At the fall meeting of the Committee on the Status of Endangered Wildlife in Canada (COSEWIC) held in Ottawa, only one bird species was assessed – the Yellow-breasted Chat. Under the federal Species at Risk Act, COSEWIC is required to reassess the status of species every 10 years. Hence, the chat assessment was a reassessment of the three recognized populations that occur in Canada.
COSEWIC upheld its earlier decisions on the status of the western “auricollis” subspecies of Yellow-breasted Chat in the Southern Mountain region of southern British Columbia (Endangered) and in the Prairies region of southern Alberta and Saskatchewan (Not at Risk). However, since the last assessment, the situation has worsened for the eastern “virens” subspecies in southern Ontario.
Ten years earlier, this subspecies met COSEWIC’s criteria for Threatened, but had been assessed as Special Concern, because it was believed that the Canadian population could be “rescued” by populations in the northeastern United States. Since then, however, the chat’s breeding range has been dramatically contracting across much of the northeast, and the Ontario population has continued to decline.

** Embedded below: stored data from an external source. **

(** * The movie listing handler: query translation and pagination

    A shallow embedding of [getMovies], the handler of [GET /api/movies]:
    the removal of the reserved keys, the JSON round trip with the
    operator rewrite [/\b(gt|gte|lt|lte|in)\b/g], the search, select and
    sort steps, the pagination arithmetic and the response envelope.

    - The input is [req.query] as the query-string parser delivers it: an
      object whose values are strings, arrays or objects, so that
      [rating[gte]=8] arrives as [{ rating: { gte: "8" } }].
    - Strings are byte strings (UTF-8).  Bytes above 127 are neither word
      characters nor escaped, as the code units they encode.
    - The handler's numbers are doubles that hold integers; they are
      modelled by [Z], which is exact below 2^53.
    - The store is a parameter: its records, its evaluation of one filter
      document on one record, and what it rejects.

    After the translator come the genre listing, the handlers of single
    movies, the routes of the movies router, the patterns of the movie
    schema and the seeding script. *)

From Stdlib Require Import String Ascii List ZArith Bool Arith Lia.
Import ListNotations.
Local Open Scope string_scope.
Local Open Scope nat_scope.

(** ** Characters *)

Module Chars.

Definition dquote : ascii := Eval cbv in ascii_of_nat 34.
Definition backslash : ascii := Eval cbv in ascii_of_nat 92.

Definition code (c : ascii) : nat := nat_of_ascii c.

Definition between (lo hi n : nat) : bool := (lo <=? n) && (n <=? hi).

Definition isDigit (c : ascii) : bool := between 48 57 (code c).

The Yellow-breasted Chat requires fairly large patches of early-successional, dense shrubby habitat, which is becoming increasingly rare in southwestern Ontario. “Owing to its habitat specificity, small and declining population size, and diminished prospects for population rescue from the U.S., the outlook for this species is quite bleak,” said Jon McCracken, Bird Studies Canada’s Director of National Programs and co-chair of COSEWIC’s Bird Species Specialist Committee.